Réformes DARCOS : dérive libérale, non sens pédagogique … les communes à l’épreuve

 

Réformes DARCOS : dérive libérale, non sens pédagogique ... les communes à l'épreuve
Cette rentrée scolaire 2008-2009 est marquée par des réformes qui vont transformer profondément et durablement le paysage éducatif de notre pays et le partage des missions entre les acteurs.Les mesures prises par le ministre de l’Education Nationale : semaine de 4 jours, soutien scolaire et remise à niveau généralisés, service minimum d’accueil, suppression de postes… confirment l’accentuation d’une dérive libérale vers un nouveau marché national et local de l’éducation.
Prises dans la précipitation et sans concertation avec les enseignants ni avec les communes, elles mettent les collectivités locales à l’épreuve d’une adaptation dont elles doivent prendre toute la mesure
Ces réformes n’ont enfin, pour la plupart, aucun réel fondement pédagogique cohérent et respecteux du rythme des apprentissages de l’enfant.

 

Réformes DARCOS : dérive libérale, non sens pédagogique ... les communes à l'épreuve
Comment croire en effet que l’école sera plus juste, plus souple et plus efficiente :
La semaine de 4 jours satisfait les familles capables d’offrir à leurs enfants une alternative à l’école et conforte certains enseignants qui vont apprécier de travailler un jour de moins.
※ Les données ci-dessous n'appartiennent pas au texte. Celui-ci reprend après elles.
(** The parent first, or the child first. *)
Lemma pool_dump_pc_ok : dat_ok (λ _, True) (pool_dump [p; c] pool_pc).
Proof.
  assert (dump_entry pool_pc p = mkCoreTx p None 0 0) as Ep by (by vm_compute).
  assert (dump_entry pool_pc c = mkCoreTx c None 0 0) as Ec by (by vm_compute).
  unfold pool_dump. rewrite !fmap_cons, Ep, Ec. split_and!; cbn; try lia; try done.
  apply Forall_cons; split; [|apply Forall_singleton]; apply entry_plain_ok; unfold is_i64; lia.
Qed.
Definition good_disk : Disk := mkDisk true 0 true true true true.
Lemma save_to_disk_atomic_witness :
  let fs : FileSystem := {[ "mempool.dat" := [Byte.x01] ]} in
  ∃ bs, (save_to_disk good_disk "mempool.dat" "mempool.dat.tmp" [p; c] pool_pc fs).1 !! "mempool.dat" = Some bs ∧
        decode bs = Ok (normal_dump (pool_dump [p; c] pool_pc)).
Proof.
  intros fs. destruct (save_to_disk good_disk "mempool.dat" "mempool.dat.tmp" [p; c] pool_pc fs) as [fs' r] eqn:E.
  destruct (save_to_disk_atomic (λ _, True) good_disk "mempool.dat" "mempool.dat.tmp" [p; c] pool_pc fs fs' r ltac:(done) E)
    as [_ Hr].
  destruct r as [u|e].
  - destruct Hr as (bs & _ & Hp & Hd). exists bs. split; [exact Hp|exact (Hd pool_dump_pc_ok)].
  - destruct Hr as [_ Hr]. discriminate (Hr pool_dump_pc_ok).
Defined.
Lemma load_from_disk_spec_witness :
  let l := load_from_disk env [] pool_pc in is_ok l.2 = false ∧ pool_ok l.1 ∧ dom (txs l.1) ⊆ dom (txs pool_pc).
Proof.
  intros l. assert (is_ok l.2 = false) as Hl by (by vm_compute). split; [exact Hl|].
  destruct (load_from_disk_spec env [] pool_pc _ _ (reachable_ok _ reach_pc) (surjective_pairing l)) as [Hok Hr].
  split; [exact Hok|]. destruct l.2; [done|]. by destruct Hr.
Defined.

(** The order of the file decides whether it loads.  A pool with a parent and
    its child is written in the order of a hash map; with the child first the
    load is refused as a whole, with the parent first both come back. *)
Theorem child_first_dump_refused :
  [c; p] ≡ₚ (map_to_list (txs pool_pc)).*2 ∧
  is_ok (admit_core_dump env (pool_dump [c; p] pool_pc) mempool_new).2 = false ∧
  is_ok (admit_core_dump env (pool_dump [p; c] pool_pc) mempool_new).2 = true.
Proof.
  split; [|split; by vm_compute]. apply (bool_decide_eq_true (_ ≡ₚ _)). by vm_compute.
Qed.
End PoolWitness.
Mais elle pénalise les parents les moins aisés et les moins disponibles. Elle fragilise les enfants les plus en difficulté qui bénéficieraient d’un étalement du travail sur la semaine. Elle cristallise sur 4 jours une attention soutenue, contre l’avis de tous les pédagogues qui critiquent le manque de respect du rythme de l’enfant.
Les stages de remise à niveau, l’aide personnalisée, ou l’accompagnement éducatif, selon les termes consacrés de ces mesures, proposent toutes aux enfants en difficultés volontaires un accompagnement éducatif par les enseignants. Cela devrait ralentir la course onéreuse aux marchands de soutien scolaire et clarifier la pente dangereuse et inefficace des activités multiples qui proposaient de « faire l’école après l’école ». Mais ce soutien stigmatise encore les éléves les plus en difficulté, leur inflige des heures supplémentaires en fin de journée ou pendant les vacances. Ne vaudrait-il pas mieux leur proposer des activités complémentaires aux apprentissages fondamentaux ?
Le droit d’accueil des enfants à l’école en cas de greve de 25% ou plus des enseignants qui a été promulgué par voie législative en pleine été, permettra certes aux parents de ne pas payer une nounou. Mais outre cette atteinte directe au droit de greve, et le véritable casse tete organisationnel lié à décharge de l’Etat sur les communes, la garderie des enfants pendant la greve va contribuer à décrédibiliser l’école et risque de l’assimiler un peu plus à un vaste jardin d’enfants.

 

Meme si l’on peut se féliciter de quelques points forts tels que l’intégration des éleves handicapés et la prise en charge du soutien scolaire, cette école « nouvelle génération » ne s’est donné les moyens que de tenter de réparer l’échec scolaire mais pas de le prévenir. Nous ne pouvons pas nous en satisfaire ni accepter le projet politique désincarné et inégalitaire qu’elle soustend, car on sait tres bien que les familles populaires en feront les frais.Il est nécessaire pourtant de prendre la mesure du rétrécissement du service public d’éducation engendré par cette politique. Nous assistons à la tendance lourde d’un désengagement de l’Etat et au partage contraint de l’acte éducatif entre l’Education Nationale et les collectivités territoriales. Le monopole, ne résiste plus à l’épreuve des faits. L’augmentation de l’échec scolaire et la perte de crédibilité d’un systeme éducatif qui ne garantit plus l’avenir, conjugué aux coups de boutoir de la politique libérale, ébranlent cette forteresse jadis imprenable. La nouvelle semaine d’école est à ce sujet un acte symbolique. Désormais l’Etat ne propose plus à ses enfants que 4 jours d’école sur 7. Que vont devenir ces temples de l’éducation le reste de la semaine.? Comment les communes vont-elles réinvestir ces lieux et ces temps libérés et proposer une alternative éducative cohérente, équitable et complémentaire au service public national ?
C’est la, je crois, l’un des enjeux fondamental de l’évolution des politiques éducatives des dix prochaines années.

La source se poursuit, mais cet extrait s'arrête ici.